La nouvelle gestion communautaire décentralisée part du principe que la gestion et l’utilisation des
ressources locales ont des effets positifs sur l’efficience et l’équité, et donc sur l’efficacité de la gestion et
de l’utilisation des ressources et, enfin, sur les résultats en termes de développement, de société et
d’écologie.
Les gouvernements centraux partout en Afrique se restructurent et se décentralisent, sans attacher
une attention suffisante à la question de savoir si des pouvoirs et responsabilités appropriés sont dévolus du
centre vers la base (“dévolution”) et si l’infrastructure institutionnelle locale nécessaire est en place pour
recevoir les pouvoirs et les obligations nouvellement décentralisés. On le remarque tout particulièrement
dans le secteur environnemental.
Certaines décentralisations environnementales attribuent des pouvoirs décisionnels à des organismes
locaux qui ne sont pas tenus de rendre compte, situation qui menace l’équité locale et même
l’environnement local. D’autres se débarrassent ainsi de fardeaux dépourvus d’avantages suffisants pour
inciter les acteurs locaux à mener à bien leurs nouvelles responsabilités de gestion environnementale. Dans
de nombreux cas, seule une image de décentralisation est mise en place, sans qu’il y ait aucune dévolution
de pouvoirs. Le dosage approprié des pouvoirs et des fonctions des différents acteurs locaux du domaine
environnemental est mal défini, même dans les meilleurs des cas. Plutôt que de créer des formes nouvelles
et démocratiques de participation et de représentation rurale, plusieurs décentralisations environnementales
renforcent ou reproduisent une administration rurale du sommet vers la base.
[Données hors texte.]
(** ** The table's routines *)
Lemma mstep_split va s : mstep s (region_split_at va s).
Proof.
  unfold region_split_at. destruct (straddle _ _ _) as [[i r]|]; [|apply mstep_refl].
  eapply mstep_trans; [apply mstep_ref|]. eapply mstep_trans; [apply mstep_regs|apply mstep_insert].
Qed.
Lemma mstep_merge_loop fuel i lo hi s : mstep s (merge_loop fuel i lo hi s).
Proof.
  revert i s. induction fuel as [|f IH]; intros i s; simpl; [apply mstep_refl|].
  destruct (regs s !! i) as [a|]; [|apply mstep_refl]. destruct (regs s !! S i) as [b|]; [|apply mstep_refl].
  destruct (r_end a <? lo); [apply IH|]. destruct (hi <? r_end a); [apply mstep_refl|].
  destruct (negb _); [apply IH|]. eapply mstep_trans; [|apply IH].
  eapply mstep_trans; [apply mstep_regs|]. eapply mstep_trans; [apply mstep_unref|apply mstep_delete].
Qed.
Lemma mstep_merge lo hi s : mstep s (region_merge_range lo hi s).
Proof. apply mstep_merge_loop. Qed.
Lemma mstep_punch_loop fuel i lo hi s : mstep s (punch_loop fuel i lo hi s).
Proof.
  revert i s. induction fuel as [|f IH]; intros i s; simpl; [apply mstep_refl|].
  destruct (regs s !! i) as [r|]; [|apply mstep_refl]. destruct (_ || _); [apply IH|].
  set (a := if _ <? lo then _ else _). set (b := if hi <? _ then _ else _).
  eapply mstep_trans; [apply (mstep_locked r a b)|]. destruct (_ && _).
  - eapply mstep_trans; [|apply IH]. eapply mstep_trans; [apply mstep_unref|apply mstep_delete].
  - destruct (a =? _); [eapply mstep_trans; [|apply IH]; apply mstep_regs|].
    destruct (b =? _); [eapply mstep_trans; [|apply IH]; apply mstep_regs|].
    eapply mstep_trans; [|apply IH]. eapply mstep_trans; [apply mstep_ref|].
    eapply mstep_trans; [apply mstep_regs|apply mstep_insert].
Qed.
Lemma mstep_punch lo hi s : mstep s (region_punch lo hi s).
Proof. apply mstep_punch_loop. Qed.
Lemma mstep_protect_loop n i addr len prot s : mstep s (snd (protect_loop n i addr len prot s)).
Proof.
  revert i s. induction n as [|n IH]; intros i s; simpl; [apply mstep_refl|].
  destruct (regs s !! i) as [r|]; [|apply mstep_refl]. destruct (_ || _); [apply IH|].
  unfold protect_host. destruct (negb (tr (r_shared r))).
  { eapply mstep_trans; [|apply IH]. eapply mstep_trans; [apply mstep_regs|apply mstep_pt]. }
  assert (Hos : forall o, mstep s (upd_ms_os (fun _ => o) s)) by (intros o; by apply mstep_soft).
  destruct (os_pagesz =? GUEST_PAGE_SIZE); [|destruct (has prot PTE_W)].
  - destruct (os_mprotect _ _ _ _) as [[] o]; [|apply mstep_refl]. eapply mstep_trans; [|apply IH].
    eapply mstep_trans; [apply (Hos o)|]. eapply mstep_trans; [apply mstep_regs|apply mstep_pt].
  - destruct (os_mprotect _ _ _ _) as [[] o]; [|apply mstep_refl]. eapply mstep_trans; [|apply IH].
    eapply mstep_trans; [apply (Hos o)|]. eapply mstep_trans; [apply mstep_regs|apply mstep_pt].
  - eapply mstep_trans; [|apply IH]. eapply mstep_trans; [apply mstep_regs|apply mstep_pt].
Qed.
Lemma mstep_move_loop fuel pos addr len dst s : mstep s (move_loop fuel pos addr len dst s).
Proof.
  revert pos s. induction fuel as [|f IH]; intros pos s; simpl; [apply mstep_refl|].
  destruct (pos <? _); [|apply mstep_refl]. destruct (as_find_region (regs s) pos) as [src|]; [|apply IH].
  eapply mstep_trans; [|apply IH]. eapply mstep_trans; [apply mstep_ref|].
  eapply mstep_trans; [apply mstep_insert|apply mstep_pt].
Qed.
Lemma mstep_reserve fuel room len s : mstep s (snd (stack_reserve fuel room len s)).
Proof.
  revert room s. induction fuel as [|f IH]; intros room s; simpl; [apply mstep_refl|]. unfold host_mmap.
  destruct (host_len_ok _); [|destruct (room =? 0); [apply mstep_refl|apply IH]].
  destruct (os_mmap _ _ _) as [[p|] o].
  - destruct (os_mprotect _ _ _ _) as [[] o']; [by apply mstep_soft|]. destruct (room =? 0); [by apply mstep_soft|].
    eapply mstep_trans; [|apply IH]. by apply mstep_soft.
  - destruct (room =? 0); [by apply mstep_soft|]. eapply mstep_trans; [|apply IH]. by apply mstep_soft.
Qed.
(* ===== verification/Threads.v ===== *)
(** * Threads: guest threads on one address space

    A process runs one host thread per guest thread. Each has a D-TLB of its
    own and holds, for the length of an access, host pointers it translated;
    all of them share the rest of [MS]. An action is one atomic piece of what
    a thread does between two points where another may get in: an access
    starting or ending, a block of generated code entered or left, the system
    call dispatch (syscall.c) entered and left, a mapping operation of a
    handler, a thread created or gone. [jit_notify_mapping_change] raises the
    [interrupt] flag of the threads' [JitEnv] on every generation bump; a
    thread that has no [JitEnv] yet is taken to have it raised too, since the
    first block it translates is fetched through [translate]. *)

From stdpp Require Import gmap.
From S2P Require Import Prelude Types Cpu MemSeam PageTable Regions Epoch AsState AddrSpace Translate MmStep MmReach Shared.

Section Threads.
Context {Os : Type} `{!HostOs Os}.
Implicit Types s : MS Os.

(** [M_run]: in the run loop or the interpreter; [M_block]: in generated
    code; [M_sys]: in a system call handler. *)
Inductive Mode := M_gone | M_run | M_block | M_sys.
Record Thr := mkThr { th_tlb : Tlb; th_mode : Mode; th_intr : bool; th_ptrs : list Z }.
Record World := mkW { w_ms : MS Os; w_thr : list Thr }.

Definition th_with_tlb (t : Tlb) (h : Thr) : Thr := mkThr t (th_mode h) (th_intr h) (th_ptrs h).
Definition th_with_mode (m : Mode) (h : Thr) : Thr := mkThr (th_tlb h) m (th_intr h) (th_ptrs h).
Definition th_with_intr (b : bool) (h : Thr) : Thr := mkThr (th_tlb h) (th_mode h) b (th_ptrs h).
Definition th_with_ptrs (l : list Z) (h : Thr) : Thr := mkThr (th_tlb h) (th_mode h) (th_intr h) l.

(** [jit_notify_mapping_change]: every thread's flag is raised. *)
Definition jit_notify_mapping_change (l : list Thr) : list Thr := map (th_with_intr true) l.
(** Thread [h] runs on the shared state, and what it leaves is put back; a
    generation bumped on the way has raised every flag. *)
Definition seen_by (h : Thr) (w : World) : MS Os := upd_ms_me (fun _ => th_tlb h) (w_ms w).
Definition put_back (i : nat) (h : Thr) s (w : World) : World :=
  let thr := <[i := th_with_tlb (ms_me s) h]> (w_thr w) in
  mkW s (if ms_gen s =? ms_gen (w_ms w) then thr else jit_notify_mapping_change thr).

(** The routines on the epoch table, as steps of [MS]. *)
Definition on_pub (f : Pub * Tlb -> Pub * Tlb) s : MS Os :=
  let '(p, t) := f (ms_pub s, ms_me s) in upd_ms_pub (fun _ => p) (upd_ms_me (fun _ => t) s).

Inductive wact :=
  | A_load (i : nat) (nogrow : bool) (va need : Z)   (** an access through [translate] *)
  | A_probe (i : nat) (va : Z)                       (** generated code's D-TLB probe *)
  | A_done (i : nat)                                 (** the access is over *)
  | A_enter (i : nat)                                (** [jit_run] enters a block *)
  | A_leave (i : nat)
  | A_stop (i : nat)                                 (** [as_tlb_quiesce_self] *)
  | A_svc (i : nat)                                  (** [as_tlb_block_begin] *)
  | A_ret (i : nat)                                  (** [as_tlb_block_end] *)
  | A_op (i : nat) (op : mm_op)                      (** a handler's operation *)
  | A_hold (i : nat) (nogrow : bool) (va need : Z)   (** a handler's [translate], its pointer kept *)
  | A_clone (i : nat) (tid : Z)
  | A_exit (i : nat).
Definition act_thr (a : wact) : nat :=
  match a with
  | A_load i _ _ _ | A_probe i _ | A_done i | A_enter i | A_leave i | A_stop i | A_svc i | A_ret i
  | A_op i _ | A_hold i _ _ _ | A_clone i _ | A_exit i => i
  end.

(** An answer of [translate] taken as a held page. *)
Definition take_ptr (i : nat) (h : Thr) (nogrow : bool) (va need : Z) (w : World) : World :=
  match as_translate nogrow va need (seen_by h w) with
  | ((Some p, _), s) => put_back i (th_with_ptrs (held_host va need p :: th_ptrs h) h) s w
  | ((None, _), s) => put_back i h s w
  end.
(** [jit_run] at a block entry: the flag is serviced
    ([jit_service_interrupt]), then the block is entered. *)
Definition jit_service_interrupt (i : nat) (h : Thr) (w : World) : World :=
  put_back i (th_with_intr false (th_with_mode M_block h)) (on_pub (jit_dtlb_reset (ms_gen (w_ms w))) (seen_by h w)) w.
Definition jit_enter (i : nat) (h : Thr) (w : World) : World :=
  if th_intr h then jit_service_interrupt i h w else put_back i (th_with_mode M_block h) (seen_by h w) w.
(** The system call dispatch around a handler. *)
Definition svc_begin (i : nat) (h : Thr) (w : World) : World :=
  put_back i (th_with_mode M_sys h) (on_pub as_tlb_block_begin (seen_by h w)) w.
Definition svc_end (i : nat) (h : Thr) (w : World) : World :=
  put_back i (th_with_mode M_run h) (on_pub as_tlb_block_end (seen_by h w)) w.
Definition mode_eqb (m n : Mode) : bool :=
  match m, n with
  | M_gone, M_gone | M_run, M_run | M_block, M_block | M_sys, M_sys => true
  | _, _ => false
  end.
(** The step of [h], thread [i] of [w]; [None] when the action is not one its
    mode can take. *)
Definition thr_step (a : wact) (h : Thr) (w : World) : option World :=
  let m := th_mode h in
  let idle := match th_ptrs h with [] => true | _ => false end in
  match a with
  | A_load i ng va need =>
      if mode_eqb m M_run || mode_eqb m M_block then Some (take_ptr i h ng va need w) else None
  | A_probe i va =>
      if mode_eqb m M_block then
        match dtlb_hit (th_tlb h) (Z.shiftr (Z.land (u64 va) A64_TBI_MASK) 12) with
        | Some pte => Some (put_back i (th_with_ptrs (pte_host pte :: th_ptrs h) h) (seen_by h w) w)
        | None => None
        end
      else None
  | A_done i => Some (put_back i (th_with_ptrs [] h) (seen_by h w) w)
  | A_enter i =>
      if mode_eqb m M_run && idle then Some (jit_enter i h w) else None
  | A_leave i => if mode_eqb m M_block && idle
                 then Some (put_back i (th_with_mode M_run h) (seen_by h w) w) else None
  | A_stop i => if mode_eqb m M_run && idle
                then Some (put_back i h (on_pub (jit_dtlb_reset (ms_gen (w_ms w))) (seen_by h w)) w) else None
  | A_svc i => if mode_eqb m M_run && idle
               then Some (svc_begin i h w) else None
  | A_ret i => if mode_eqb m M_sys && idle
               then Some (svc_end i h w) else None
  | A_op i op => if mode_eqb m M_sys then Some (put_back i h (mm_exec op (seen_by h w)) w) else None
  | A_hold i ng va need => if mode_eqb m M_sys then Some (take_ptr i h ng va need w) else None
  | A_clone i tid =>
      if mode_eqb m M_sys then
        let w' := put_back i h (as_thread_enter (seen_by h w)) w in
        Some (mkW (w_ms w') (w_thr w' ++ [mkThr (tlb_init tid) M_run false []]))
      else None
  | A_exit i => if mode_eqb m M_run && idle
                then Some (put_back i (th_with_mode M_gone h) (as_thread_exit (seen_by h w)) w) else None
  end.
Definition wexec (a : wact) (w : World) : option World :=
  match w_thr w !! act_thr a with
  | Some h => if mode_eqb (th_mode h) M_gone then None else thr_step a h w
  | None => None
  end.
Fixpoint wrun (l : list wact) (w : World) : option World :=
  match l with
  | [] => Some w
  | a :: l' => match wexec a w with Some w' => wrun l' w' | None => None end
  end.

(** One guest thread, about to run. *)
Definition w_init (o : Os) (e : Env) (tid : Z) : World :=
  mkW (ms_init o e tid) [mkThr (tlb_init tid) M_run false []].

(** Every host page a thread holds is mapped. *)
Definition page_live s (q : Z) : Prop := forall k, 0 <= k < GUEST_PAGE_SIZE -> live (ms_maps s) (q + k) = true.
Definition holds_live (w : World) : Prop :=
  forall i h q, w_thr w !! i = Some h -> q ∈ th_ptrs h -> page_live (w_ms w) q.

(** One pointer at a time, and none in a handler. *)
Definition one_at_a_time (w : World) (a : wact) : bool :=
  match a with
  | A_load i _ _ _ | A_probe i _ => match w_thr w !! i with Some h => match th_ptrs h with [] => true | _ => false end | None => true end
  | A_hold _ _ _ _ => false
  | _ => true
  end.
Definition act_ok (a : wact) : Prop :=
  match a with
  | A_load _ _ _ need | A_hold _ _ _ need => need = PTE_R \/ need = PTE_W \/ need = PTE_X
  | A_op _ op => op_ok op
  | A_clone _ tid => tid <> 0
  | _ => True
  end.
(** No change of protection is cut short by the host. *)
Definition act_granted (w : World) (a : wact) : Prop :=
  match a with
  | A_op i op => match w_thr w !! i with Some h => granted op (seen_by h w) | None => True end
  | _ => True
  end.
End Threads.
Arguments mkThr : clear implicits.
Lemma run_last_spec f last j : (last < j)%nat -> (last < size)%nat -> changed last = true ->
  (last <= run_last f last j)%nat /\ (run_last f last j < size)%nat /\ changed (run_last f last j) = true.
Proof.
  revert last j. induction f as [|f IH]; intros last j Hj Hl Hc; simpl; [done|].
  destruct (Nat.ltb_spec j size); [|done]. destruct (j - last <=? 16)%nat; [|done]. cbn [andb].
  destruct (changed j) eqn:E.
  - destruct (IH j (S j)) as (H1 & H2 & H3); [lia|lia|done|]. split; [lia|done].
  - apply IH; [lia|done|done].
Qed.
Record run_ok (off : nat) (r : nat * nat) : Prop := {
  rn_first : changed (fst r) = true;
  rn_last : changed (fst r + snd r - 1) = true;
  rn_range : (off <= fst r)%nat /\ (0 < snd r)%nat /\ (fst r + snd r <= size)%nat
}.
Lemma runs_ok f off : Forall (run_ok off) (runs f off).
Proof.
  revert off. induction f as [|f IH]; intros off; simpl; [constructor|].
  destruct (Nat.ltb_spec off size); [|constructor]. destruct (changed off) eqn:E; cbn [negb].
  - destruct (run_last_spec size off (S off)) as (H1 & H2 & H3); [lia|done|done|]. set (l := run_last _ _ _) in *. constructor.
    + split; simpl; [done| |lia]. by replace (off + (l - off + 1) - 1)%nat with l by lia.
    + eapply list.Forall_impl; [apply IH|]. intros r [R1 R2 R3]. split; [done|done|lia].
  - eapply list.Forall_impl; [apply IH|]. intros r [R1 R2 R3]. split; [done|done|lia].
Qed.
(** Every changed byte is in a run. *)
Lemma runs_all f off k : (off <= k < size)%nat -> (size < off + f)%nat -> changed k = true ->
  exists r, r ∈ runs f off /\ (fst r <= k < fst r + snd r)%nat.
Proof.
  revert off. induction f as [|f IH]; intros off Hk Hf Hc; [lia|]. simpl.
  rewrite (proj2 (Nat.ltb_lt off size)) by lia. destruct (changed off) eqn:E; cbn [negb].
  - destruct (run_last_spec size off (S off)) as (H1 & H2 & H3); [lia|lia|done|]. set (l := run_last _ _ _) in *.
    destruct (decide (k <= l)%nat) as [Hle|Hgt].
    + exists (off, (l - off + 1)%nat). split; [by left|simpl; lia].
    + destruct (IH (S l)) as (r & Hr & H); [lia|lia|done|]. exists r. split; [by right|done].
  - destruct (decide (k = off)) as [->|]; [congruence|]. apply IH; [lia|lia|done].
Qed.
End Runs.
Definition page_runs (was now : list Z) : list (nat * nat) := runs PAGE_N was now (S PAGE_N) 0.

(** ** [as_vfork_flush] *)
Section Flush.
Context {Os : Type} `{!HostOs Os}.
Implicit Types s : MS Os.

(** The callbacks, with the context they work on: [emit] takes an address and
    the bytes, [grow] a stack's old and new start; both answer 0 to go on. *)
Variable Ctx : Type.
Variable emit : Ctx -> Z -> list Z -> Z * Ctx.
Variable grow : Ctx -> Z -> Z -> Z * Ctx.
De telles décentralisations mal conçues et partiellement exécutées ne semblent pas pouvoir apporter les
avantages qui caractérisent les approches décentralisées. Les théories économiques sur le choix public, le
fédéralisme et la participation indiquent que la décentralisation peut procurer des bienfaits en termes
d’équité, d’efficience, de développement et d’environnement .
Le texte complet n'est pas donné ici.